Have you ever wondered how your favorite classic rap song was made? In Complex TV's Magnum Opus, these monumental records from our past are revisited. With in-depth interviews from the artists involved to first-hand accounts of respected rap peers and critics of the time, viewers get a blueprint of how the song was created, what impact it had, and how its legacy continues to live on. New episodes of Magnum Opus can be found exclusively on Complex TV.
"LL Cool J is hard as HELL/Battle anybody I don't care who you TELL!" Those words were recited by a then 17-year-old LL Cool J on a song called "Rock The Bells" in 1985. The lyrics would go down as some of the greatest opening lines in rap history.

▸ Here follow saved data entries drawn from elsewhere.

(** Assignments to the fields of the state. *)
Definition set_s_vm_state (x : VmState) (s : State) : State :=
  mkState (s_machine_id s) (s_name s) (s_actual_backend s) (s_monitor_id s) x (s_vm_changed_at s)
    (s_running_since s) (s_vm_code s) (s_vm_message s) (s_agent_enabled s) (s_connection s) (s_identity s)
    (s_status s) (s_metrics s) (s_host_memory_reclaim s) (s_agent_services s) (s_stopping s)
    (s_last_log_snapshot s) (s_ssh_epoch s) (s_ssh_verification s).
Definition set_s_vm_changed_at (x : Z) (s : State) : State :=
  mkState (s_machine_id s) (s_name s) (s_actual_backend s) (s_monitor_id s) (s_vm_state s) x (s_running_since s)
    (s_vm_code s) (s_vm_message s) (s_agent_enabled s) (s_connection s) (s_identity s) (s_status s) (s_metrics
    s) (s_host_memory_reclaim s) (s_agent_services s) (s_stopping s) (s_last_log_snapshot s) (s_ssh_epoch s)
    (s_ssh_verification s).
Definition set_s_running_since (x : option Z) (s : State) : State :=
  mkState (s_machine_id s) (s_name s) (s_actual_backend s) (s_monitor_id s) (s_vm_state s) (s_vm_changed_at s) x
    (s_vm_code s) (s_vm_message s) (s_agent_enabled s) (s_connection s) (s_identity s) (s_status s) (s_metrics
    s) (s_host_memory_reclaim s) (s_agent_services s) (s_stopping s) (s_last_log_snapshot s) (s_ssh_epoch s)
    (s_ssh_verification s).
Definition set_s_vm_message (x : option text) (s : State) : State :=
  mkState (s_machine_id s) (s_name s) (s_actual_backend s) (s_monitor_id s) (s_vm_state s) (s_vm_changed_at s)
    (s_running_since s) (s_vm_code s) x (s_agent_enabled s) (s_connection s) (s_identity s) (s_status s)
    (s_metrics s) (s_host_memory_reclaim s) (s_agent_services s) (s_stopping s) (s_last_log_snapshot s)
    (s_ssh_epoch s) (s_ssh_verification s).
Definition set_s_connection (x : AgentConnection) (s : State) : State :=
  mkState (s_machine_id s) (s_name s) (s_actual_backend s) (s_monitor_id s) (s_vm_state s) (s_vm_changed_at s)
    (s_running_since s) (s_vm_code s) (s_vm_message s) (s_agent_enabled s) x (s_identity s) (s_status s)
    (s_metrics s) (s_host_memory_reclaim s) (s_agent_services s) (s_stopping s) (s_last_log_snapshot s)
    (s_ssh_epoch s) (s_ssh_verification s).
Definition set_s_identity (x : option AgentIdentity) (s : State) : State :=
  mkState (s_machine_id s) (s_name s) (s_actual_backend s) (s_monitor_id s) (s_vm_state s) (s_vm_changed_at s)
    (s_running_since s) (s_vm_code s) (s_vm_message s) (s_agent_enabled s) (s_connection s) x (s_status s)
    (s_metrics s) (s_host_memory_reclaim s) (s_agent_services s) (s_stopping s) (s_last_log_snapshot s)
    (s_ssh_epoch s) (s_ssh_verification s).
Definition set_s_status (x : option (Observation AgentStatusReport)) (s : State) : State :=
  mkState (s_machine_id s) (s_name s) (s_actual_backend s) (s_monitor_id s) (s_vm_state s) (s_vm_changed_at s)
    (s_running_since s) (s_vm_code s) (s_vm_message s) (s_agent_enabled s) (s_connection s) (s_identity s) x
    (s_metrics s) (s_host_memory_reclaim s) (s_agent_services s) (s_stopping s) (s_last_log_snapshot s)
    (s_ssh_epoch s) (s_ssh_verification s).
Definition set_s_metrics (x : option (Observation (text * AgentMetricReport))) (s : State) : State :=
  mkState (s_machine_id s) (s_name s) (s_actual_backend s) (s_monitor_id s) (s_vm_state s) (s_vm_changed_at s)
    (s_running_since s) (s_vm_code s) (s_vm_message s) (s_agent_enabled s) (s_connection s) (s_identity s)
    (s_status s) x (s_host_memory_reclaim s) (s_agent_services s) (s_stopping s) (s_last_log_snapshot s)
    (s_ssh_epoch s) (s_ssh_verification s).
Definition set_s_host_memory_reclaim (x : option HostMemoryReclaim) (s : State) : State :=
  mkState (s_machine_id s) (s_name s) (s_actual_backend s) (s_monitor_id s) (s_vm_state s) (s_vm_changed_at s)
    (s_running_since s) (s_vm_code s) (s_vm_message s) (s_agent_enabled s) (s_connection s) (s_identity s)
    (s_status s) (s_metrics s) x (s_agent_services s) (s_stopping s) (s_last_log_snapshot s) (s_ssh_epoch s)
    (s_ssh_verification s).
Definition set_s_agent_services (x : list text) (s : State) : State :=
  mkState (s_machine_id s) (s_name s) (s_actual_backend s) (s_monitor_id s) (s_vm_state s) (s_vm_changed_at s)
    (s_running_since s) (s_vm_code s) (s_vm_message s) (s_agent_enabled s) (s_connection s) (s_identity s)
    (s_status s) (s_metrics s) (s_host_memory_reclaim s) x (s_stopping s) (s_last_log_snapshot s) (s_ssh_epoch
    s) (s_ssh_verification s).
Definition set_s_stopping (x : bool) (s : State) : State :=
  mkState (s_machine_id s) (s_name s) (s_actual_backend s) (s_monitor_id s) (s_vm_state s) (s_vm_changed_at s)
    (s_running_since s) (s_vm_code s) (s_vm_message s) (s_agent_enabled s) (s_connection s) (s_identity s)
    (s_status s) (s_metrics s) (s_host_memory_reclaim s) (s_agent_services s) x (s_last_log_snapshot s)
    (s_ssh_epoch s) (s_ssh_verification s).
Definition set_s_last_log_snapshot (x : option StateLogSnapshot) (s : State) : State :=
  mkState (s_machine_id s) (s_name s) (s_actual_backend s) (s_monitor_id s) (s_vm_state s) (s_vm_changed_at s)
    (s_running_since s) (s_vm_code s) (s_vm_message s) (s_agent_enabled s) (s_connection s) (s_identity s)
    (s_status s) (s_metrics s) (s_host_memory_reclaim s) (s_agent_services s) (s_stopping s) x (s_ssh_epoch s)
    (s_ssh_verification s).
Definition set_s_ssh_epoch (x : Z) (s : State) : State :=
  mkState (s_machine_id s) (s_name s) (s_actual_backend s) (s_monitor_id s) (s_vm_state s) (s_vm_changed_at s)
    (s_running_since s) (s_vm_code s) (s_vm_message s) (s_agent_enabled s) (s_connection s) (s_identity s)
    (s_status s) (s_metrics s) (s_host_memory_reclaim s) (s_agent_services s) (s_stopping s)
    (s_last_log_snapshot s) x (s_ssh_verification s).
Definition set_s_ssh_verification (x : option SshVerification) (s : State) : State :=
  mkState (s_machine_id s) (s_name s) (s_actual_backend s) (s_monitor_id s) (s_vm_state s) (s_vm_changed_at s)
    (s_running_since s) (s_vm_code s) (s_vm_message s) (s_agent_enabled s) (s_connection s) (s_identity s)
    (s_status s) (s_metrics s) (s_host_memory_reclaim s) (s_agent_services s) (s_stopping s)
    (s_last_log_snapshot s) (s_ssh_epoch s) x.

Definition set_connection_state (x : AgentConnectionState) (s : State) : State :=
  let c := s_connection s in
  set_s_connection (mkAgentConnection (Some (as_i32 x)) (ac_last_success_at c) (ac_last_failure_at c)
                      (ac_code c) (ac_message c)) s.

(** ** What the state says *)

Definition identity_from_state (state : State) : option ReadyAgentIdentity :=
  identity ← s_identity state;
  instance_id ← ai_instance_id identity ≫= parse_uuid;
  boot_id ← ai_boot_id identity ≫= parse_uuid;
  Some {| ra_instance_id := instance_id; ra_boot_id := boot_id |}.

Definition eligible_ssh (state : State) (now : Z) : option SshListenerReport :=
  if negb (s_agent_enabled state) || negb (bool_decide (s_vm_state state = VmRunning)) || s_stopping state
     || negb (bool_decide (ac_state (s_connection state) = Some (as_i32 ConnectionResponsive)))
  then None
  else
    status ← s_status state;
    if (ob_deadline status <=? now) || negb (bool_decide (sr_state (ob_value status) = Some (as_i32 AgentReady)))
    then None
    else
      ssh ← sr_ssh (ob_value status);
      if sl_config_verified ssh then Some ssh else None.

Definition ssh_target_matches (state : State) (target : SshVerificationTarget) (now : Z) : bool :=
  (s_ssh_epoch state =? vt_epoch target)
  && bool_decide (identity_from_state state = Some (vt_identity target))
  && match eligible_ssh state now with
     | Some ssh => bool_decide (sl_backend ssh = vt_backend target) && (sl_port ssh =? vt_port target)
                   && bool_decide (sl_host_public_key ssh = vt_host_public_key target)
     | None => false
     end.

(** [self.ssh_verification.as_ref().filter(..)]. *)
Definition current_verification (state : State) (now : Z) : option SshVerification :=
  verification ← s_ssh_verification state;
  if ssh_target_matches state (sv_target verification) now then Some verification else None.

Record EffectiveStatus : Type := mkEffectiveStatus {
  es_state : option Z; es_code : option text; es_message : option text; es_kex_verified : bool
}.

Definition effective_status (state : State) (report : AgentStatusReport) (now : Z) : EffectiveStatus :=
  let verification := current_verification state now in
  let kex_verified :=
    match verification with
    | Some {| sv_outcome := Verified deadline |} => now <? deadline
    | _ => false
    end in
  if bool_decide (sr_state report = Some (as_i32 AgentReady)) && bool_decide (is_Some (sr_ssh report))
     && negb kex_verified
  then
    {| es_state := Some (as_i32 AgentStarting); es_code := Some (lit "SSH_NOT_READY");
       es_message := Some match verification with
                          | Some {| sv_outcome := VerificationFailed message |} => message
                          | _ => SSH_VERIFICATION_PENDING
                          end;
       es_kex_verified := kex_verified |}
  else
    {| es_state := sr_state report; es_code := sr_code report; es_message := sr_message report;
       es_kex_verified := kex_verified |}.

Definition readiness_detail (state : State) (now : Z) : bool * ReadinessReason :=
  match s_vm_state state with
  | VmStarting | VmUnspecified => (false, ReasonVmStarting)
  | VmStopping => (false, ReasonVmStopping)
  | VmStopped => (false, ReasonVmStopped)
  | VmFailed => (false, ReasonVmFailed)
  | VmRunning =>
      if negb (s_agent_enabled state) then (true, ReasonAgentNotRequired)
      else
        match s_status state with
        | Some status =>
            if s_stopping state || (ob_deadline status <=? now) then (false, ReasonAgentStatusStale)
            else
              match es_state (effective_status state (ob_value status) now) ≫= try_from with
              | Some AgentStarting => (false, ReasonGuestStarting)
              | Some AgentFailed => (false, ReasonGuestFailed)
              | Some AgentReady => (true, ReasonGuestReportedReady)
              | _ => (false, ReasonAgentUnavailable)
              end
        | None => (false, ReasonAgentUnavailable)
        end
  end.

Definition readiness (state : State) (now : Z) : WaitOutcome :=
  match s_vm_state state with
  | VmStopped | VmFailed => WaitTerminal
  | _ => if (readiness_detail state now).1 then WaitReady else WaitTimedOut
  end.

Definition ready_agent_identity (state : State) (now : Z) : option ReadyAgentIdentity :=
  if (readiness_detail state now).1 then identity_from_state state else None.

Definition state_log_snapshot (state : State) (now : Z) : StateLogSnapshot :=
  let '(ready, readiness_reason) := readiness_detail state now in
  let identity := s_identity state in
  let report : option EffectiveStatus :=
    (fun status => effective_status state (ob_value status) now) <$> s_status state in
  {| lg_machine_id := s_machine_id state; lg_name := s_name state; lg_vm_state := s_vm_state state;
     lg_vm_message := s_vm_message state;
     lg_connection_state := ac_state (s_connection state) ≫= try_from;
     lg_connection_message := ac_message (s_connection state);
     lg_agent_instance_id := identity ≫= ai_instance_id; lg_agent_version := identity ≫= ai_version;
     lg_agent_boot_id := identity ≫= ai_boot_id;
     lg_agent_status := (report ≫= es_state) ≫= try_from; lg_agent_code := report ≫= es_code;
     lg_agent_message := report ≫= es_message; lg_ready := ready; lg_readiness_reason := readiness_reason |}.

Definition ready_agent_identity_from_snapshot (snapshot : StateLogSnapshot) : option ReadyAgentIdentity :=
  if negb (lg_ready snapshot) then None
  else
    instance_id ← lg_agent_instance_id snapshot;
    boot_id ← lg_agent_boot_id snapshot;
    instance ← parse_uuid instance_id;
    boot ← parse_uuid boot_id;
    Some {| ra_instance_id := instance; ra_boot_id := boot |}.

(** What [tracing] records of a mutation. *)
Inductive LogEvent : Type :=
| VmStateChanged | AgentBecameResponsive | AgentConnectionLost | AgentConnectionChanged
| AgentIdentityChanged | AgentStatusChanged | ReadinessChanged.
(* ===== verification/MonitorFacts.v ===== *)
(** The monitor's store under all its tasks: the operations as steps that can
    interleave, and what every step does to the evidence for the SSH listener. *)

From stdpp Require Import strings gmap.
From S2P Require Import Prelude Bytes RustStr RustText Protocol MonitorValidate Monitor.

Section Facts.
Context `{EXT : Externals}.

(** ** Steps *)

(** What a task that waits for the lock will do under it. *)
Inductive Update : Type :=
| UpdVmState (vm_state : VmState) (message : text)
| UpdMemoryReclaim (report : HostMemoryReclaim)
| UpdConnecting
| UpdFailure (message : text)
| UpdStatus (new : AgentIdentity) (obs : Observation AgentStatusReport)
| UpdMetrics (obs : Observation (text * AgentMetricReport))
| UpdComplete (target : SshVerificationTarget) (result : text + unit)
| UpdForward (expected : ReadyAgentIdentity) (serving : bool).

Definition closure (u : Update) : Mon bool :=
  match u with
  | UpdVmState vm_state message => always (vm_state_update vm_state message)
  | UpdMemoryReclaim report => always (memory_reclaim_update report)
  | UpdConnecting => always connecting_update
  | UpdFailure message => always (failure_update message)
  | UpdStatus new obs => always (status_update new obs)
  | UpdMetrics _ => mret false
  | UpdComplete target result => completion_update target result
  | UpdForward expected serving => always (forward_service_update expected serving)
  end.

(** The section under the lock, with what is left to publish. *)
Definition locked (u : Update) : Mon (option Publication) :=
  match u with
  | UpdMetrics obs => out ← metrics_locked obs; mret (Some out.2)
  | _ => mutate_locked (closure u)
  end.

(** The store with the tasks that wait for the lock and those that have dropped
    it and not yet published. *)
Record System : Type := mkSystem {
  y_world : World; y_waiting : list Update; y_unpublished : list Publication
}.

Inductive Label : Type :=
| Reads
| Arrives (u : Update)
| Locked (u : Update) (first last : nat)
| Publishes (p : Publication).

Definition left_to_publish (r : res StoreError (option Publication)) : list Publication :=
  match r with Ok (Some p) => [p] | _ => [] end.
Lemma observe_metrics_ends report age w : let out := observe_metrics report age w in
  harmless w out \/ (out.1 = Err IdentityMismatch /\ foreign_metrics (ObserveMetrics report age) (state_of w) /\ reset w out.2).
Proof.
  cbv zeta. unfold observe_metrics. rewrite bind_eq. pose proof (quiet_prepare_metrics report age w) as Hq.
  assert ((prepare_metrics report age w).1 <> Panic) as Hnp.
  { unfold prepare_metrics. pose proof (validate_metrics_np report). destruct (validate_metrics report) as [[]| |]; [|done|done]. rewrite ok_bind.
    destruct (am_agent_instance_id report); [|done]. simpl ok_or. rewrite ok_bind. destruct (am_report report); [|done]. simpl ok_or. rewrite ok_bind.
    apply observation_np. }
  destruct (prepare_metrics report age w) as [[obs|e|] w0] eqn:Ep; cbn [fst snd] in *; [|left; by apply quiet_harmless|done].
  apply prepare_metrics_inv in Ep as (_ & Hid & _). rewrite bind_eq.
  destruct (metrics_locked_ends obs w0) as (r & w1 & -> & Hr). destruct r as [[r p]|e|]; [|left|done].
  - rewrite bind_eq. destruct r as [[]|[]|], p; try done; [by left|]. right. destruct Hr as ((U1 & U2 & U3 & U4) & Hs & Hready & known & Hk & Hne).
    destruct Hq as (_ & S0 & L0). unfold state_of in Hk, Hs. rewrite S0 in Hk, Hs, U1, U2. split; [done|]. split; [exists report, age, known; by rewrite Hid|].
    unfold reset. cbn. rewrite U1, U2. split; [exists after; exact Hs|]. done.
  - destruct Hr as [U1 Hr]. apply (harmless_later w w0); [done|]. unfold harmless. cbn [fst snd]. split; [done|]. destruct Hr; auto.
Qed.

Lemma prepare_status_np report age w : (prepare_status report age w).1 <> Panic.
Proof.
  unfold prepare_status. pose proof (validate_status_np report). destruct (validate_status report) as [[]| |]; [|done|done]. rewrite ok_bind.
  destruct (as_identity report) as [i|]; [|done]. simpl ok_or. rewrite ok_bind. destruct (as_report report) as [r|]; [|done].
  simpl ok_or. rewrite ok_bind, bind_eq. pose proof (observation_np r age w). by destruct (observation r age w) as [[o| |] w'].
Qed.

(** C25: No call panics, and a call that fails publishes nothing: the three
    channels and the log are as before.  The state is exactly as before too, or it
    has lost the evidence for the listener, with the next epoch, because the report
    it rested on had expired by then.  Two errors are different.  When the 64-bit
    epoch is exhausted, nothing is said of the state but that.  When metrics arrive
    from an instance of the agent other than the known one, identity, report,
    metrics, services and evidence are gone, all else is kept, and the subscribers
    are told: both counters go up, and no agent is ready. *)
Theorem calls_fail_safely (c : Call) (w : World) :
  harmless w (call c w) \/
  ((call c w).1 = Err IdentityMismatch /\ foreign_metrics c (state_of w) /\ reset w (call c w).2).
Proof.
  destruct c; cbn [call].
  - left. apply (mutate_if_harmless (UpdVmState vm_state message)).
  - left. apply (mutate_if_harmless (UpdMemoryReclaim report)).
  - left. apply (mutate_if_harmless UpdConnecting).
  - left. apply (mutate_if_harmless (UpdFailure message)).
  - left. unfold observe_status. rewrite bind_eq. pose proof (quiet_prepare_status report age w) as Hq. pose proof (prepare_status_np report age w) as Hnp.
    destruct (prepare_status report age w) as [[[new obs]|e|] w0]; cbn [fst snd] in *; [|by apply quiet_harmless|done].
    apply (harmless_later w w0); [done|]. apply (mutate_if_harmless (UpdStatus new obs)).
  - apply observe_metrics_ends.
  - left. apply (mutate_if_harmless (UpdComplete target result)).
  - left. apply (mutate_if_harmless (UpdForward expected serving)).
Qed.

(** ** Effects *)

Lemma refresh_same s now : same_but_evidence s (refresh_ssh_verification s now).2.
Proof.
  destruct (refresh_ssh_verification s now) as [r s'] eqn:E.
  apply refresh_cases in E as [[-> _]|(s0 & Ei & _ & Hs)]; [by repeat split|]. pose proof (invalidate_same s) as Hi. rewrite Ei in Hi. cbn in Hi.
  destruct Hs as [->|(owner & ssh & _ & _ & _ & ->)]; [done|]. exact Hi.
Qed.


Lemma conclude_succeeds before w p w' :
  conclude before true w = (Ok p, w') ->
  exists n after, p = Some (PublishMutation before after) /\ after = state_log_snapshot (state_of w') (w_instant w' n) /\
    (w_tick w <= n < w_tick w')%nat /\ same_but_evidence (state_of w) (state_of w') /\ unpublished w w'.
Proof.
  intros E. pose proof (unpublished_conclude before true w) as U. rewrite E in U. cbn [snd] in U. revert E.
  unfold conclude. cbn [negb]. rewrite instant_bind, bind_eq. unfold change. change (state_of (next_tick w)) with (state_of w).
  pose proof (refresh_same (state_of w) (w_instant w (w_tick w))) as Hs.
  destruct (refresh_ssh_verification (state_of w) (w_instant w (w_tick w))) as [[[]| |] s3]; [|done|done]. cbn [snd] in Hs.
  unfold after_snapshot. rewrite bind_eq, get_bind, instant_bind, put_bind. intros [= <- <-]. eexists (S (w_tick w)), _. split; [reflexivity|].
  split; [reflexivity|]. split; [cbn; lia|]. by split.
Qed.

(** A mutation that succeeds: the closure's state but for the evidence, one more
    generation, and the identity that the state makes ready. *)
Lemma mutate_succeeds m w w' :
  mutate m w = (Ok tt, w') ->
  exists w1 w2 n, quiet w w1 /\ m w1 = (Ok tt, w2) /\ same_but_evidence (state_of w2) (state_of w') /\
    is_generation (w_store w') = bump (is_generation (w_store w2)) /\
    is_ready_agent_identity (w_store w') = ready_agent_identity (state_of w') (w_instant w' n) /\
    (w_tick w2 <= n < w_tick w')%nat.
Proof.
  unfold mutate, mutate_if. rewrite bind_eq. destruct (mutate_locked_eq (always m) w) as (before & w1 & Hb & T1 & S1 & ->).
  destruct (before_snapshot_ok w) as (before' & w1' & Hb' & _ & _ & L1). rewrite Hb in Hb'. injection Hb' as <- <-.
  unfold always. rewrite !bind_eq. destruct (m w1) as [[[]| |] w2] eqn:Em; [|done|done]. cbn [mret Mon_ret].
  destruct (conclude before true w2) as [[p| |] w3] eqn:Ec; [|done|done]. intros Hp.
  apply conclude_succeeds in Ec as (n & after & -> & -> & Hn & Hs & (U1 & U2 & U3 & U4)). cbn in Hp. injection Hp as <-.
  exists w1, w2, n. split; [done|]. split; [done|]. split; [exact Hs|]. split; [cbn; by rewrite U1|]. split; [|exact Hn].
  cbn. apply snapshot_ready.
Qed.

Lemma observation_deadline {T} (value : T) age w obs w' : observation value age w = (Ok obs, w') ->
  ob_deadline obs = w_instant w (S (w_tick w)) + age /\ w_tick w' = S (S (w_tick w)).
Proof.
  unfold observation, mbind, Mon_bind, mret, Mon_ret, system_now, instant_now, pure, ok_or, time_add.
  repeat (case_match; simplify_eq; try done). intros [= <- <-]. done.
Qed.

Lemma prepare_deadline report age w new obs w' : prepare_status report age w = (Ok (new, obs), w') ->
  ob_deadline obs = w_instant w (S (w_tick w)) + age /\ w_tick w' = S (S (w_tick w)).
Proof.
  unfold prepare_status. destruct (validate_status report) as [[]| |]; [|done|done]. rewrite ok_bind.
  destruct (as_identity report) as [i|]; [|done]. simpl ok_or. rewrite ok_bind. destruct (as_report report) as [r|]; [|done].
  simpl ok_or. rewrite ok_bind, bind_eq. destruct (observation r age w) as [[o| |] w1] eqn:E; [|done|done]. intros [= <- <- <-].
  by apply observation_deadline in E.
Qed.
Lemma lookup_after_add_witness :
  exists t' o o', add_child (E := unit) sample_tree 1 (sample_node 12 [97]) = Ok (t', 2%nat) /\
    lookup (E := unit) sample_tree [47; 101; 116; 99; 47; 97] = Ok o /\
    lookup (E := unit) t' [47; 101; 116; 99; 47; 97] = Ok o' /\
    forall j, o' = Some j <-> o = Some j \/ (j = 2%nat /\
      exists pre, named (components [47; 101; 116; 99; 47; 97]) = pre ++ [[97]] /\
                  walk sample_tree (root sample_tree) pre 1).
Proof.
  apply (lookup_after_add sample_tree 1 (set_n_parent (sample_node 11 etc) (Some 0%nat))
           (sample_node 12 [97])); try apply sample_tree_wf; try reflexivity.
  intros c x Hc. by apply sample_tree_child in Hc as (? & _).
Defined.

Lemma node_path_lookup_witness :
  exists path, node_path (E := unit) sample_tree 1 = Ok path /\
    lookup (E := unit) sample_tree path = Ok (Some 1%nat).
Proof.
  apply (node_path_lookup sample_tree 1); try apply sample_tree_wf; try reflexivity.
  - intros p c n Hc Hn. apply sample_tree_child in Hc as (-> & ->). injection Hn as <-.
    split_and!; [|done..]. by apply (bool_decide_unpack _).
  - apply (attached_child _ 0 1); [apply attached_root|].
    exists (set_n_children (sample_node 2 ROOT) [1%nat]). split; [reflexivity|]. by left.
Defined.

By the time Rick Rubin's unforgettably rough and raw beat kicks in on the song, LL Cool J takes you on a furious lyrical tirade in a way the world had never really heard before. Although LL had already put out a handful of records prior to "Rock The Bells," this is the song that really proved the self-proclaimed GOAT rapper was a phenomenon. "Rock The Bells" isn't just one of LL's best songs, it's one of the best rap songs ever.
What's important to understand about "Rock The Bells" is that there's was really no precedent for it. The early days of hip-hop, from the late '70s to the mid-80s, were great but rap was still an emerging genre, so kids like LL didn't really have a proper template for their careers. While he was still a teenager, LL not only embarked on what would become one of hip-hop's most illustrious careers but he also helped define what we expect from every rapper that came after him. When rap fans think of the golden age of the '80s hip-hop, they often cite GOATs like Rakim, Big Daddy Kane, and KRS-One—and yet in most cases, LL precedes all of them. Sadly, many younger rap fans might know LL more for things like acting and hosting the Grammys these days, but none of that should take away from his status as a legendary rapper.
To document this classic record, we talked to everyone from LL Cool J to Rick Rubin but also Russell Simmons, LL's DJ Cut Creator, DMC of Run-D.M.C., former Def Jam Publicist Bill Adler, as well as journalists like Bonz Malone and Karen Hunter. Together, they all provide a look into how this song was made, the impact it had on the streets, and why LL Cool J is who he is.